» SUPPLIED RECORDS:
(** ** The smaller inbound mappers *)

(** A value of length one whose first item can be subscripted by a key is
    a list of one item. *)
Lemma singleton_of_len (v sub w : pyval) (n : nat) (k : string) :
  py_len v = Ok n -> (n =? 1)%nat = true -> first v = Ok sub -> getitem sub k = Ok w ->
  v = VList [sub].
Proof.
  intros Hlen Hn Hfirst Hget. apply Nat.eqb_eq in Hn. subst n.
  destruct v as [| b | z | s | d | d | l | d]; try discriminate Hlen.
  - destruct s as [| c s]; [discriminate Hfirst |].
    cbn [first] in Hfirst. injection Hfirst as <-. discriminate Hget.
  - destruct l as [| x [| y l]]; try discriminate Hlen.
    cbn [first] in Hfirst. now injection Hfirst as <-.
  - discriminate Hfirst.
Qed.
(** C2: Admin answers 401 without a user in the context and 403 for a
    user whose role is not "admin"; for an admin it records [isAdmin] and
    the four static permissions and runs the rest of the chain. On the
    admin endpoint, for a request that gets past RequestLogger (not a
    POST, PUT or PATCH with an unreadable body), "Bearer user-token-123"
    gets 403 and "Bearer admin-token-456" gets 200. *)
Theorem admin_authorizes (s : State) (next : Next) :
  (c_user (ctx s) = None ->
     exists t, Admin.handle s next = Done t /\ status (resp t) = 401) /\
  (forall u, c_user (ctx s) = Some u -> role u <> "admin" ->
     exists t, Admin.handle s next = Done t /\ status (resp t) = 403) /\
  (forall u, c_user (ctx s) = Some u -> role u = "admin" ->
     exists s', Admin.handle s next = next s' /\ c_user (ctx s') = Some u /\
       c_isAdmin (ctx s') = Some true /\
       c_adminPermissions (ctx s') =
         Some ["read_all_users"; "delete_users"; "modify_system_settings";
               "view_analytics"]) /\
  (forall r store e, method r <> "OPTIONS" -> body_read_fails r = false ->
     req_header "authorization" r = Some "Bearer user-token-123" ->
     Routes.outcome_status (Routes.admin (Routes.start r store e)) = Some 403) /\
  (forall r store e, method r <> "OPTIONS" -> body_read_fails r = false ->
     req_header "authorization" r = Some "Bearer admin-token-456" ->
     Routes.outcome_status (Routes.admin (Routes.start r store e)) = Some 200).
Proof.
  unfold Admin.handle. split; [|split; [|split; [|split]]].
  - intros H. rewrite H. eexists; split; reflexivity.
  - intros u H Hr. rewrite H. apply String.eqb_neq in Hr. rewrite Hr.
    eexists; split; reflexivity.
  - intros u H Hr. rewrite H, Hr. simpl.
    eexists; split; [reflexivity|]. simpl. auto.
  - intros r store e Hm Hb Hh.
    rewrite (auth_admin_route r store e "user-token-123"), status_after_globals
      by assumption.
    unfold Auth.handle. simpl req. rewrite Hh. reflexivity.
  - intros r store e Hm Hb Hh.
    rewrite (auth_admin_route r store e "admin-token-456"), status_after_globals
      by assumption.
    unfold Auth.handle. simpl req. rewrite Hh. reflexivity.
Qed.

(** ** RateLimit *)

Lemma las_app (a b : string) :
  String.list_ascii_of_string (a ++ b) = (String.list_ascii_of_string a ++ String.list_ascii_of_string b)%list.
Proof. induction a as [|c a IH]; simpl; [reflexivity | rewrite IH; reflexivity]. Qed.

Lemma las_inj (a b : string) : String.list_ascii_of_string a = String.list_ascii_of_string b -> a = b.
Proof.
  intros H. rewrite <- (String.string_of_list_ascii_of_string a), <- (String.string_of_list_ascii_of_string b).
  rewrite H. reflexivity.
Qed.

(** The table key "ip:tier" determines the IP and the tier: the three
    tier names end differently. *)
Lemma key_inj (a a' : string) (t t' : RateLimit.LimitType) :
  RateLimit.key a t = RateLimit.key a' t' -> a = a' /\ t = t'.
Proof.
  unfold RateLimit.key. intros H.
  apply (f_equal (fun x => rev (String.list_ascii_of_string x))) in H.
  rewrite !las_app, !rev_app_distr in H.
  destruct t, t'; simpl in H; try discriminate H;
    (split; [|reflexivity]);
    repeat (injection H as H); apply (f_equal (@rev ascii)) in H;
    rewrite !rev_involutive in H; apply las_inj; exact H.
Qed.

Lemma bump_step (stored : option Entry) (now : Z) (l : RateLimit.Limit) :
  RateLimit.bump stored now l = step_entry stored now (RateLimit.windowMs l).
Proof. unfold RateLimit.bump, step_entry. destruct stored as [e|]; [destruct (now >? resetTime e)|]; reflexivity. Qed.

Lemma rate_limit_table (t : RateLimit.LimitType) (s : State) (next : Next) :
  exists s', requests s' =
    <[RateLimit.key (ip (req s)) t :=
        RateLimit.bump (requests s !! RateLimit.key (ip (req s)) t)
          (now_ms (env s)) (RateLimit.limits t)]> (requests s) /\
    rl_ends (RateLimit.handle t s next) next s'.
Proof.
  unfold RateLimit.handle, rl_ends.
  destruct (count _ >? _).
  - eexists. split; [|right; eexists; split; [reflexivity | split; reflexivity]].
    reflexivity.
  - eexists. split; [|left; reflexivity]. reflexivity.
Qed.

Lemma rate_limit_table_req (t : RateLimit.LimitType) (s : State) (next : Next) :
  exists s', (requests s' =
    <[RateLimit.key (ip (req s)) t :=
        RateLimit.bump (requests s !! RateLimit.key (ip (req s)) t)
          (now_ms (env s)) (RateLimit.limits t)]> (requests s)) /\
    req s' = req s /\ ctx s' = ctx s /\ env s' = env s /\
    rl_ends (RateLimit.handle t s next) next s'.
Proof.
  unfold RateLimit.handle, rl_ends.
  destruct (count _ >? _).
  - eexists. split; [|split; [|split; [|split]]];
      [| | | |right; eexists; split; [reflexivity | split; reflexivity]]; reflexivity.
  - eexists. split; [|split; [|split; [|split]]]; [| | | |left; reflexivity]; reflexivity.
Qed.

(** C7: one request updates the entry of its (IP, tier) key by the fixed
    window rule: no entry or an expired one (now > resetTime) becomes
    count 1 with resetTime now + windowMs; otherwise the count goes up by
    one and resetTime stays. *)
Theorem rate_limit_fixed_window (t : RateLimit.LimitType) (s : State) (next : Next) :
  exists s',
    requests s' =
      <[RateLimit.key (ip (req s)) t :=
          match requests s !! RateLimit.key (ip (req s)) t with
          | Some e =>
              if now_ms (env s) >? resetTime e
              then mkEntry 1 (now_ms (env s) + RateLimit.windowMs (RateLimit.limits t))
              else mkEntry (count e + 1) (resetTime e)
          | None => mkEntry 1 (now_ms (env s) + RateLimit.windowMs (RateLimit.limits t))
          end]> (requests s) /\
    rl_ends (RateLimit.handle t s next) next s'.
Proof.
  destruct (rate_limit_table t s next) as [s' [Hs' Hend]].
  exists s'. split; [|exact Hend]. rewrite Hs', bump_step. reflexivity.
Qed.

(** C10: the entry of every other (IP, tier) key is the same before and
    after the request, allowed or rejected. *)
Theorem rate_limit_frame (t : RateLimit.LimitType) (s : State) (next : Next)
    (a' : string) (t' : RateLimit.LimitType) :
  (a', t') <> (ip (req s), t) ->
  exists s', requests s' !! RateLimit.key a' t' = requests s !! RateLimit.key a' t' /\
    rl_ends (RateLimit.handle t s next) next s'.
Proof.
  intros Hne. destruct (rate_limit_table t s next) as [s' [Hs' Hend]].
  exists s'. split; [|exact Hend]. rewrite Hs'.
  apply lookup_insert_ne. intros Hk. apply key_inj in Hk as [Ha Ht]. subst. congruence.
Qed.

Lemma globals_after_keeps (t : State) :
  status (resp (Cors.setCorsHeaders (SecurityHeaders.add_headers t))) = status (resp t) /\
  requests (Cors.setCorsHeaders (SecurityHeaders.add_headers t)) = requests t /\
  forall k, ~ In k cors_keys -> ~ In k security_keys ->
    resp_header k (Cors.setCorsHeaders (SecurityHeaders.add_headers t)) = resp_header k t.
Proof.
  destruct (keeps_cors (SecurityHeaders.add_headers t)) as [S1 [R1 H1]].
  destruct (keeps_security t) as [S2 [R2 H2]].
  split; [congruence | split; [congruence|]].
  intros k Hk1 Hk2. rewrite H1, H2 by assumption. reflexivity.
Qed.

Ltac use_globals :=
  match goal with
  | |- context [Cors.setCorsHeaders (SecurityHeaders.add_headers ?t)] =>
      destruct (globals_after_keeps t) as [Hst [Hrq Hhd]]; rewrite ?Hst, ?Hrq
  end.

Ltac read_header :=
  repeat (rewrite resp_header_set_json || rewrite resp_header_set_status ||
          rewrite resp_header_eq || (rewrite resp_header_ne by discriminate)).

Lemma not_global_key (k : string) :
  In k ["X-RateLimit-Remaining"; "Retry-After"] -> ~ In k cors_keys /\ ~ In k security_keys.
Proof.
  simpl. intros H. split; intros H'; destruct H as [<-|[<-|[]]]; simpl in H';
    repeat destruct H' as [H'|H']; try discriminate; exact H'.
Qed.

(** One request to the strict-rate-limited endpoint. *)
Lemma rate_limited_step (r : Request) (store : gmap string Entry) (e : Env) :
  method r <> "OPTIONS" -> body_read_fails r = false ->
  let k := RateLimit.key (ip r) RateLimit.strict in
  let en := RateLimit.bump (store !! k) (now_ms e) (RateLimit.limits RateLimit.strict) in
  exists t, Routes.rateLimited (Routes.start r store e) = Done t /\
    requests t = <[k := en]> store /\
    (count en <= 10 -> status (resp t) = 200 /\
       resp_header "X-RateLimit-Remaining" t = Some (pretty (10 - count en))) /\
    (count en > 10 -> status (resp t) = 429 /\
       resp_header "Retry-After" t =
         Some (pretty (RateLimit.ceil_div1000 (resetTime en - now_ms e)))).
Proof.
  intros Hm Hbr k en. unfold Routes.rateLimited.
  rewrite route_unfold by assumption. cbn [chain fold_right].
  unfold RateLimit.handle. cbn [Routes.start req env requests].
  fold k. fold en.
  destruct (count en >? RateLimit.lrequests (RateLimit.limits RateLimit.strict)) eqn:C;
    cbn [after DemoController.rateLimited];
    (eexists; split; [reflexivity|]);
    use_globals;
    (rewrite !Hhd by (apply not_global_key; simpl; tauto));
    (split; [reflexivity|]).
  - apply Z.gtb_lt in C. cbn [RateLimit.lrequests RateLimit.limits] in C.
    split; [intros; lia|]. intros _. split; [reflexivity|]. read_header. reflexivity.
  - rewrite Z.gtb_ltb in C. apply Z.ltb_ge in C.
    cbn [RateLimit.lrequests RateLimit.limits] in C.
    split; [|intros; lia]. intros _. split; [reflexivity|]. read_header. reflexivity.
Qed.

» EXERCISE DETAILS:
Return only the lines spanning from the first line of the material through the line with "intros Hlen Hn", copied exactly, both ends kept.

» ANSWER SPACE:
(** ** The smaller inbound mappers *)

(** A value of length one whose first item can be subscripted by a key is
    a list of one item. *)
Lemma singleton_of_len (v sub w : pyval) (n : nat) (k : string) :
  py_len v = Ok n -> (n =? 1)%nat = true -> first v = Ok sub -> getitem sub k = Ok w ->
  v = VList [sub].
Proof.
  intros Hlen Hn Hfirst Hget. apply Nat.eqb_eq in Hn. subst n.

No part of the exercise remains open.